My biggest issue with this book is that Honoria doesn’t want to go with Christopher but she doesn’t have the right reasons to not want to do this. She keeps saying that Christopher is a pirate. Fine. If Honoria comes out flat and says that she doesn’t want to be the wife of a seafaring pirate, I can respect that. But it turns out that Honoria doesn’t know what she wants. Instead, her entire nonsense about not wanting to go with Christopher boils down to her believing that he doesn’t love her, and this is after he has told her several times that he does, mind you. Because of the birdbrained heroine, the hero has to set up a bargain with her – she will sail with him for a month and at the end of that time he will let her go if she still doesn’t want to be his wife – and she then does everything in her power to make his life difficult so that he will dump her. I wonder how this idiot woman intends to marry for true love if she is utterly ruined after her husband dumps her but what can I say? She’s barmy.

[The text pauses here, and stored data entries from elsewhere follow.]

Lemma traced_keyword_call_never_reaches_backend_witness :
  wrapper Echo.delegate Echo.proxy [] {[ "message" := VStr "hi" ]} (Echo.world true true)
    = (Raise TypeError, Echo.world true true) /\
  (invoke Echo.echo [] {[ "message" := VStr "hi" ]} (Echo.world true true)).1
    = Ok (VStr "hi").
Proof.
  split.
  - apply (traced_keyword_call_never_reaches_backend
             Echo.delegate Echo.proxy [] {[ "message" := VStr "hi" ]} (Echo.world true true)).
    + reflexivity.
    + intros H. apply (f_equal (fun m => m !! "message")) in H.
      vm_compute in H. discriminate.
  - vm_compute. reflexivity.
Defined.

(** C3. At [echo(message='hi')], tracing on and return values off, no
    trace line is written: the call ends in a [TypeError] with standard
    output untouched, where one line [echo(message='hi')] is due. *)
Theorem traced_keyword_call_writes_no_line :
  let r := wrapper Echo.delegate Echo.proxy [] {[ "message" := VStr "hi" ]}
                   (Echo.world true false) in
  r.1 = Raise TypeError /\ events r.2 = [] /\ stdout (events r.2) = EmptyString.
Proof. vm_compute. repeat split. Qed.
Lemma includes_In l s : includes l s = true <-> In s l.
Proof.
  unfold includes. rewrite existsb_exists. split.
  - intros (x & Hin & Hx). apply jstr_eqb_eq in Hx. by subst.
  - intros Hin. exists s. split; [done | apply jstr_eqb_refl].
Qed.

Section NormalizeFacts.

Context {P : Platform}.

Lemma prepared_string s :
  prepared (JStr s)
  = if test_http_scheme (trim s) then trim s else js "https://" ++ trim s.
Proof.
  unfold prepared. cbn [truthy to_String].
  assert (to_String (if nonempty s then JStr s else JStr []) = s) as ->.
  { by destruct s. }
  by destruct (test_http_scheme (trim s)).
Qed.

Lemma normalize_rejects raw u :
  URL_parse (prepared raw) = Some u ->
  ~ In (hostname u) allowed ->
  normalize raw = Throw Host_not_allowed.
Proof.
  intros Hu Hhost. unfold normalize. rewrite Hu.
  destruct (includes allowed (hostname u)) eqn:E; [| done].
  by apply includes_In in E.
Qed.

(** C4 (as amended).  For every raw string, [normalize] trims it
    (removes the white space around it); prepends [https://] exactly when
    the trimmed string does not begin with [http://] or [https://],
    compared without regard to letter case; throws the [TypeError] of the
    URL parser when the resulting string does not parse; throws [Host not
    allowed] exactly when the host name of the parsed URL is none of the
    five allowed ones; and returns the [href] of the parsed URL
    otherwise. *)
Theorem C4_normalize_steps (raw : jstr) :
  (exists l r,
     raw = l ++ trim raw ++ r
     /\ forallb is_space l = true /\ forallb is_space r = true
     /\ no_outer_space (trim raw))
  /\ (has_http_prefix (trim raw) -> prepared (JStr raw) = trim raw)
  /\ (~ has_http_prefix (trim raw) -> prepared (JStr raw) = js "https://" ++ trim raw)
  /\ (URL_parse (prepared (JStr raw)) = None ->
      normalize (JStr raw) = Throw (Exn KTypeError (URL_invalid (prepared (JStr raw)))))
  /\ (forall u,
        URL_parse (prepared (JStr raw)) = Some u ->
        let five :=
          [ js "github.com"; js "raw.githubusercontent.com";
            js "objects.githubusercontent.com"; js "releases.githubusercontent.com";
            js "gist.githubusercontent.com" ] in
        (normalize (JStr raw) = Throw (Exn KError (js "Host not allowed"))
         <-> ~ In (hostname u) five)
        /\ (normalize (JStr raw) = Ok (href u) <-> In (hostname u) five)).
Proof.
  split; [apply trim_spec |].
  split.
  { intros H. apply test_http_scheme_spec in H. by rewrite prepared_string, H. }
  split.
  { intros H. rewrite prepared_string.
    destruct (test_http_scheme (trim raw)) eqn:E; [| done].
    by apply test_http_scheme_spec in E. }
  split.
  { intros H. unfold normalize. by rewrite H. }
  intros u Hu five. unfold normalize. rewrite Hu.
  pose proof (includes_In allowed (hostname u)) as Hin.
  change allowed with five in Hin.
  destruct (includes allowed (hostname u)) eqn:E; cbn [negb].
  - split; split; try done.
    + intros Hn. exfalso. apply Hn. by apply Hin.
    + intros _. by apply Hin.
  - assert (~ In (hostname u) five) as Hn.
    { intros H. apply Hin in H.
      change (includes allowed (hostname u) = true) in H. congruence. }
    split; split; try done.
Qed.

End NormalizeFacts.

Lemma C4_normalize_steps_witness :
  normalize (P := Scenario.offline)
    (JStr (js "  github.com/a/b/archive/refs/heads/main.zip "))
  = Ok Scenario.archive_url.
Proof.
  destruct (C4_normalize_steps (P := Scenario.offline)
              (js "  github.com/a/b/archive/refs/heads/main.zip "))
    as (_ & _ & _ & _ & H).
  edestruct H as [_ [_ Hok]]; [vm_compute; reflexivity |].
  apply Hok. vm_compute. by left.
Defined.

(** C4, the claim as stated, fails: [ftp://github.com/a] has a
    [scheme://] prefix, yet [https://] is put in front of it, so that the
    parser finds the host [ftp] and the call throws [Host not allowed]
    (without the prefix the host would be the allowed [github.com]). *)
Lemma C4_counterexample :
  spec_has_scheme_prefix (trim (js "ftp://github.com/a")) = true
  /\ prepared (P := Scenario.offline) (JStr (js "ftp://github.com/a"))
     = js "https://ftp://github.com/a"
  /\ normalize (P := Scenario.offline) (JStr (js "ftp://github.com/a"))
     = Throw (Exn KError (js "Host not allowed")).
Proof. repeat split; vm_compute; reflexivity. Qed.

(** ** Short codes *)

Section ShortCodes.

Context {P : Platform}.

Lemma floor_of_scaled (q : Q) (n : nat) :
  (0 <= q)%Q -> (q < 1)%Q -> (0 < n)%nat ->
  (Z.to_nat (Qfloor (q * inject_Z (Z.of_nat n))) < n)%nat.
Proof.
  intros H0 H1 Hn.
  set (x := (q * inject_Z (Z.of_nat n))%Q).
  assert (0 <= Qfloor x)%Z as Hlo.
  { change 0%Z with (Qfloor (inject_Z 0)). apply Qfloor_resp_le.
    unfold x. apply Qmult_le_0_compat; [exact H0 |].
    change 0%Q with (inject_Z 0). rewrite <- Zle_Qle. lia. }
  assert (Qfloor x < Z.of_nat n)%Z as Hhi.
  { rewrite Zlt_Qlt. eapply Qle_lt_trans; [apply Qfloor_le |].
    unfold x. apply Qlt_le_trans with (1 * inject_Z (Z.of_nat n))%Q.
    - apply Qmult_lt_compat_r; [| exact H1].
      change 0%Q with (inject_Z 0). rewrite <- Zlt_Qlt. lia.
    - rewrite Qmult_1_l. apply Qle_refl. }
  lia.
Qed.

Lemma random_floor_run n w :
  (0 < n)%nat ->
  exists i, (i < n)%nat /\ random_floor n w = (Returned i, log Random (one_more_draw w)).
Proof.
  intros Hn. eexists. split; [| reflexivity].
  destruct (Math_random_range (draws w)) as [H0 H1].
  by apply floor_of_scaled.
Qed.

Lemma charAt_length (s : jstr) i : (i < length s)%nat -> length (charAt s i) = 1%nat.
Proof.
  intros Hi. unfold charAt.
  destruct (lookup_lt_is_Some_2 s i Hi) as [c ->]. reflexivity.
Qed.

(** What drawing characters leaves unchanged. *)
Definition same_stores (w w' : world) : Prop :=
  SHORT_KV w' = SHORT_KV w /\ edge_cache w' = edge_cache w
  /\ background w' = background w /\ fetches w' = fetches w.

Lemma makeShortCode_from_run n s w :
  exists s' w',
    makeShortCode_from n s w = (Returned s', w')
    /\ length s' = (length s + n)%nat
    /\ same_stores w w'
    /\ draws w' = (draws w + n)%nat.
Proof.
  revert s w. induction n as [| n IH]; intros s w.
  - exists s, w. cbn. unfold same_stores. repeat split; lia.
  - cbn [makeShortCode_from]. unfold bind.
    destruct (random_floor_run (length chars) w) as (i & Hi & ->).
    { vm_compute. lia. }
    destruct (IH (s ++ charAt chars i) (log Random (one_more_draw w)))
      as (s' & w' & -> & Hlen & Hsame & Hd).
    exists s', w'. split; [done |].
    rewrite length_app, charAt_length in Hlen by exact Hi.
    split; [lia |]. split; [exact Hsame |]. cbn in Hd. lia.
Qed.

Lemma makeShortCode_run w :
  exists code w',
    makeShortCode 6 w = (Returned code, w')
    /\ length code = 6%nat /\ same_stores w w'
    /\ draws w' = (draws w + 6)%nat.
Proof.
  destruct (makeShortCode_from_run 6 [] w) as (s' & w' & H & Hl & Hs & Hd).
  by exists s', w'.
Qed.

(** The loop in the words of the specification.  [attempts r w code w']:
    from the world [w], with [r] candidates drawn before, candidates are
    drawn one after the other, each one looked up under [c:]; the drawing
    stops at the first candidate whose key is free, or at the fifth
    candidate whatever its key holds; [code] is the last candidate drawn
    and [w'] the world then. *)
Inductive attempts : nat -> world -> jstr -> world -> Prop :=
| attempt_free r w code w1 :
    makeShortCode 6 w = (Returned code, w1) ->
    truthy_str (SHORT_KV w1 !! (js "c:" ++ code)) = false ->
    attempts r w code (log (KvGet (js "c:" ++ code)) w1)
| attempt_fifth w code w1 :
    makeShortCode 6 w = (Returned code, w1) ->
    attempts 4 w code (log (KvGet (js "c:" ++ code)) w1)
| attempt_again r w code w1 code' w' :
    (r < 4)%nat ->
    makeShortCode 6 w = (Returned code, w1) ->
    truthy_str (SHORT_KV w1 !! (js "c:" ++ code)) = true ->
    attempts (S r) (log (KvGet (js "c:" ++ code)) w1) code' w' ->
    attempts r w code' w'.

Lemma candidate_loop_run fuel r w :
  (r <= 4)%nat -> (5 <= fuel + r)%nat ->
  exists code w',
    candidate_loop fuel r w = (Returned code, w')
    /\ attempts r w code w'
    /\ length code = 6%nat
    /\ same_stores w w'
    /\ exists n, (1 <= n <= 5 - r)%nat /\ draws w' = (draws w + 6 * n)%nat.
Proof.
  revert r w. induction fuel as [| fuel IH]; intros r w Hr Hf; [lia |].
  cbn [candidate_loop]. unfold bind at 1.
  destruct (makeShortCode_run w) as (code & w1 & Hmake & Hlen & Hsame & Hd).
  rewrite Hmake. unfold bind at 1, kv_get.
  destruct (truthy_str (SHORT_KV w1 !! (js "c:" ++ code))) eqn:Hocc; cbn [andb].
  - destruct (S r <? 5)%nat eqn:Hlt.
    + apply Nat.ltb_lt in Hlt.
      destruct (IH (S r) (log (KvGet (js "c:" ++ code)) w1))
        as (code' & w' & Hrun & Hatt & Hlen' & Hsame' & n & Hn & Hd'); [lia | lia |].
      exists code', w'. split; [exact Hrun |].
      split; [eapply attempt_again; eauto; lia |].
      split; [exact Hlen' |].
      split.
      { unfold same_stores in *. cbn in Hsame'. intuition congruence. }
      exists (S n). split; [lia |]. cbn in Hd'. lia.
    + apply Nat.ltb_ge in Hlt. assert (r = 4)%nat as -> by lia.
      exists code, (log (KvGet (js "c:" ++ code)) w1). split; [done |].
      split; [by apply attempt_fifth |]. split; [exact Hlen |].
      split; [exact Hsame |]. exists 1%nat. split; [lia |]. cbn. lia.
  - exists code, (log (KvGet (js "c:" ++ code)) w1). split; [done |].
    split; [by apply attempt_free |]. split; [exact Hlen |].
    split; [exact Hsame |]. exists 1%nat. split; [lia |]. cbn. lia.
Qed.

End ShortCodes.

(** ** The short-link registry *)

Section Registry.

Context {P : Platform}.

(** The world after the two writes of lines 55 and 56. *)
Definition recorded (code target : jstr) (w : world) : world :=
  snd (kv_put (js "u:" ++ sha1 target) code (snd (kv_put (js "c:" ++ code) target w))).

Lemma keys_differ (code hash : jstr) : js "u:" ++ hash <> js "c:" ++ code.
Proof. discriminate. Qed.

Lemma recorded_hash code target w :
  SHORT_KV (recorded code target w) !! (js "u:" ++ sha1 target) = Some code.
Proof. unfold recorded, kv_put. cbn [snd SHORT_KV log with_kv]. apply lookup_insert_eq. Qed.

Lemma recorded_code code target w :
  SHORT_KV (recorded code target w) !! (js "c:" ++ code) = Some target.
Proof.
  unfold recorded, kv_put. cbn [snd SHORT_KV log with_kv].
  rewrite lookup_insert_ne by apply keys_differ. apply lookup_insert_eq.
Qed.
Lemma hincrby_frame (d : gmap string Redis.entry) (key f : string) (delta : Z) (now : Q) :
  k <> key ->
  Redis.hincrby (<[k := e]> d) key f delta now
  = (fst (Redis.hincrby d key f delta now),
     <[k := e]> (snd (Redis.hincrby d key f delta now))).
Proof.
  intros Hne. unfold Redis.hincrby. rewrite peek_insert_ne by exact Hne.
  destruct (Redis.peek d key now) as [en|]; cbn [fst snd].
  - destruct (Redis.value en) as [|h|]; cbn [fst snd]; try reflexivity.
    destruct (h !! f) as [[z| | |]|]; cbn [fst snd]; try reflexivity;
      now rewrite insert_insert_ne by (apply not_eq_sym; exact Hne).
  - now rewrite insert_insert_ne by (apply not_eq_sym; exact Hne).
Qed.

Lemma hgetall_frame (d : gmap string Redis.entry) (key : string) (now : Q) :
  k <> key -> Redis.hgetall (<[k := e]> d) key now = Redis.hgetall d key now.
Proof. intros Hne. unfold Redis.hgetall. now rewrite peek_insert_ne. Qed.

Lemma fallback_increment_frame (self : limiter) (key : string) (now : Q) :
  _fallback_increment (with_entry k e self) key now
  = (fst (_fallback_increment self key now),
     with_entry k e (snd (_fallback_increment self key now))).
Proof.
  unfold _fallback_increment. cbn [memory_store with_entry with_redis].
  destruct (memory_store self) as [store|]; cbn [fst snd]; [|reflexivity].
  unfold with_entry, with_redis. cbn [redis_client memory_store]. reflexivity.
Qed.

Lemma increment_counter_frame (self : limiter) (key : string) (ttl : Z) (now : Q) :
  k <> key ->
  _increment_counter (with_entry k e self) key ttl now
  = (fst (_increment_counter self key ttl now),
     with_entry k e (snd (_increment_counter self key ttl now))).
Proof.
  intros Hne. unfold _increment_counter.
  destruct (redis_client self) as [c|] eqn:Hc.
  - assert (Hc' : redis_client (with_entry k e self)
                  = Some (Redis.mk_conn (Redis.alive c) (<[k := e]> (Redis.data c)))).
    { unfold with_entry, with_redis. cbn [redis_client]. rewrite Hc. reflexivity. }
    rewrite Hc'. cbn [Redis.alive Redis.data].
    destruct (Redis.alive c) eqn:Ha.
    + rewrite incr_frame by exact Hne.
      destruct (Redis.incr (Redis.data c) key now) as [r d1]. cbn [fst snd].
      rewrite expire_frame by exact Hne. rewrite with_entry_with_redis.
      destruct r as [n|err]; cbn [fst snd]; [reflexivity|].
      apply fallback_increment_frame.
    + apply fallback_increment_frame.
  - assert (Hc' : redis_client (with_entry k e self) = None).
    { unfold with_entry, with_redis. cbn [redis_client]. now rewrite Hc. }
    rewrite Hc'. apply fallback_increment_frame.
Qed.

Lemma redis_client_with_entry (self : limiter) (c : Redis.conn) :
  redis_client self = Some c ->
  redis_client (with_entry k e self)
  = Some (Redis.mk_conn (Redis.alive c) (<[k := e]> (Redis.data c))).
Proof.
  intros Hc. unfold with_entry, with_redis. cbn [redis_client]. now rewrite Hc.
Qed.

Lemma with_entry_offline (self : limiter) :
  redis_client self = None -> with_entry k e self = self.
Proof.
  intros Hc. unfold with_entry, with_redis. rewrite Hc. destruct self. cbn in *. now subst.
Qed.

Lemma get_burst_tokens_frame (self : limiter) (client_id : string)
  (config : RateLimitConfig) (now : Q) :
  k <> bucket_key client_id ->
  _get_burst_tokens (with_entry k e self) client_id config now
  = (fst (_get_burst_tokens self client_id config now),
     with_entry k e (snd (_get_burst_tokens self client_id config now))).
Proof.
  intros Hne. unfold _get_burst_tokens.
  destruct (redis_client self) as [c|] eqn:Hc.
  - rewrite (redis_client_with_entry self c Hc). cbn [Redis.alive Redis.data].
    destruct (Redis.alive c); [|reflexivity].
    rewrite hgetall_frame by exact Hne.
    destruct (Redis.hgetall (Redis.data c) (bucket_key client_id) now) as [h|err];
      [|reflexivity].
    destruct (bool_decide (h = ∅)).
    + rewrite hset_frame by exact Hne.
      destruct (Redis.hset (Redis.data c) _ _ now) as [[u|err] d1]; cbn [fst snd].
      * rewrite expire_frame by exact Hne. now rewrite with_entry_with_redis.
      * now rewrite with_entry_with_redis.
    + destruct (Redis.int_of _) as [tokens|err]; [|reflexivity].
      destruct (Redis.float_of _) as [last|err]; [|reflexivity].
      cbv zeta. rewrite hset_frame by exact Hne.
      destruct (Redis.hset (Redis.data c) _ _ now) as [[u|err] d1]; cbn [fst snd];
        now rewrite with_entry_with_redis.
  - rewrite (with_entry_offline self Hc), Hc. cbn [fst snd].
    now rewrite (with_entry_offline self Hc).
Qed.

Lemma consume_burst_token_frame (self : limiter) (client_id : string) (now : Q) :
  k <> bucket_key client_id ->
  _consume_burst_token (with_entry k e self) client_id now
  = (fst (_consume_burst_token self client_id now),
     with_entry k e (snd (_consume_burst_token self client_id now))).
Proof.
  intros Hne. unfold _consume_burst_token.
  destruct (redis_client self) as [c|] eqn:Hc.
  - rewrite (redis_client_with_entry self c Hc). cbn [Redis.alive Redis.data].
    destruct (Redis.alive c); [|reflexivity].
    unfold Redis.hget. rewrite hgetall_frame by exact Hne.
    destruct (Redis.hgetall (Redis.data c) (bucket_key client_id) now) as [h|err];
      [|reflexivity].
    destruct (h !! "tokens") as [tokens|]; [|reflexivity].
    destruct (Redis.nonempty tokens); [|reflexivity].
    destruct (Redis.int_of tokens) as [n|err]; [|reflexivity].
    destruct (0 <? n); [|reflexivity].
    rewrite hincrby_frame by exact Hne.
    destruct (Redis.hincrby (Redis.data c) _ _ _ now) as [r d1]. cbn [fst snd].
    now rewrite with_entry_with_redis.
  - rewrite (with_entry_offline self Hc), Hc. cbn [fst snd].
    now rewrite (with_entry_offline self Hc).
Qed.

(** An entry under a key that is none of the client's four leaves
    [check_rate_limit] as it was: the same answer, the same writes. *)
Lemma check_rate_limit_frame (self : limiter) (request : request)
  (user_id tenant_id : option string) (plan : string) (endpoint : option string) (now : Q) :
  let cid := _get_client_id request user_id tenant_id in
  let ep := effective_endpoint request endpoint in
  k <> _get_redis_key cid "minute" (Some ep) now ->
  k <> _get_redis_key cid "hour" None now ->
  k <> _get_redis_key cid "day" None now ->
  k <> bucket_key cid ->
  check_rate_limit (with_entry k e self) request user_id tenant_id plan endpoint now
  = (fst (check_rate_limit self request user_id tenant_id plan endpoint now),
     with_entry k e (snd (check_rate_limit self request user_id tenant_id plan endpoint now))).
Proof.
  cbv zeta. intros Km Kh Kd Kb.
  unfold check_rate_limit, check_rate_limit_verdict.
  rewrite increment_counter_frame by exact Km.
  destruct (_increment_counter self _ 60 now) as [[mc|err] s1]; cbn [fst snd];
    [|reflexivity].
  rewrite increment_counter_frame by exact Kh.
  destruct (_increment_counter s1 _ 3600 now) as [[hc|err] s2]; cbn [fst snd];
    [|reflexivity].
  rewrite increment_counter_frame by exact Kd.
  destruct (_increment_counter s2 _ 86400 now) as [[dc|err] s3]; cbn [fst snd];
    [|reflexivity].
  rewrite get_burst_tokens_frame by exact Kb.
  destruct (_get_burst_tokens s3 _ _ now) as [[bt|err] s4]; cbn [fst snd];
    [|reflexivity].
  cbv zeta.
  destruct (endpoint_limit _ _ <? mc).
  - destruct (0 <? bt).
    + rewrite consume_burst_token_frame by exact Kb.
      destruct (_consume_burst_token s4 _ now) as [[b|err] s5]; cbn [fst snd];
        [|reflexivity].
      destruct (requests_per_hour _ <? hc), (requests_per_day _ <? dc); reflexivity.
    + destruct (requests_per_hour _ <? hc), (requests_per_day _ <? dc); reflexivity.
  - destruct (requests_per_hour _ <? hc), (requests_per_day _ <? dc); reflexivity.
Qed.

End Frame.

Section Whitelist.
Import Py RateLimiting.
Local Open Scope Z_scope.

Lemma whitelist_key_apart (request : request) (user_id tenant_id : option string)
  (client_id window : string) (endpoint : option string) (now : Q) :
  whitelist_key client_id
  <> _get_redis_key (_get_client_id request user_id tenant_id) window endpoint now /\
  whitelist_key client_id <> bucket_key (_get_client_id request user_id tenant_id).
Proof.
  unfold whitelist_key, _get_redis_key, _get_client_id, bucket_key.
  destruct (truthy_opt user_id), (truthy_opt tenant_id), (truthy_opt endpoint);
    split; intros H; cbn in H; discriminate H.
Qed.

(** [check_rate_limit] never consults the whitelist: whitelisting a client,
    the caller or another, changes no answer. *)
Theorem whitelist_not_consulted (self : limiter) (client_id : string)
  (duration_hours : Z) (t0 : Q) (request : request) (user_id tenant_id : option string)
  (plan : string) (endpoint : option string) (now : Q) :
  fst (check_rate_limit (snd (whitelist_client self client_id duration_hours t0))
         request user_id tenant_id plan endpoint now)
  = fst (check_rate_limit self request user_id tenant_id plan endpoint now).
Proof.
  unfold whitelist_client.
  destruct (redis_client self) as [c|] eqn:Hc; [|reflexivity].
  destruct (Redis.alive c); cbn [negb]; [|reflexivity].
  destruct (setex_cases (Redis.data c) (whitelist_key client_id)
              (inject_Z (duration_hours * 3600)) (Redis.SText "whitelisted") t0)
    as [[_ ->] | [_ ->]]; [|reflexivity].
  cbn [snd].
  assert (E : with_redis self
                (<[whitelist_key client_id :=
                     Redis.mk_entry (Redis.RStr (Redis.SText "whitelisted"))
                       (Some (t0 + inject_Z (duration_hours * 3600))%Q)]> (Redis.data c))
              = with_entry (whitelist_key client_id)
                  (Redis.mk_entry (Redis.RStr (Redis.SText "whitelisted"))
                     (Some (t0 + inject_Z (duration_hours * 3600))%Q)) self).
  { unfold with_entry. now rewrite Hc. }
  rewrite E.
  rewrite check_rate_limit_frame; [reflexivity | | | |].
  - apply (proj1 (whitelist_key_apart request user_id tenant_id client_id _ _ _)).
  - apply (proj1 (whitelist_key_apart request user_id tenant_id client_id _ _ _)).
  - apply (proj1 (whitelist_key_apart request user_id tenant_id client_id _ _ _)).
  - apply (proj2 (whitelist_key_apart request user_id tenant_id client_id "" None 0%Q)).
Qed.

Christopher doesn’t help his case when he just steamrollers Honoria over instead of listening to her. She doesn’t like this? He’ll shag her and she’ll like him now. She wants that and he doesn’t? Never mind, she’ll see his way, he’s sure, after he has shagged her. She is angry with him? Oh, time to get his candlestick waxed again! Christopher is amazing, truly, because he has this remarkable ability to drive Honoria more barmy than she should be. And a very barmy Honoria, people, is a very terrifying spectacle to behold.

There are plenty of seafaring adventures, missing sibling subplot, and treasure hunts but the core of the story – being the tale of two very immature people squealing in indignity or groaning from childish sex – is one truly lacking in substance. Maybe if I set my standards really low – like not wanting credible emotional drama or at the very least characters who act their age – I will enjoy this book better. In its current form, all it can offer is some one-liners and plenty of childish tomfoolery. The Care & Feeding Of Pirates is too much on the light, fluffy, and insubstantial side for me.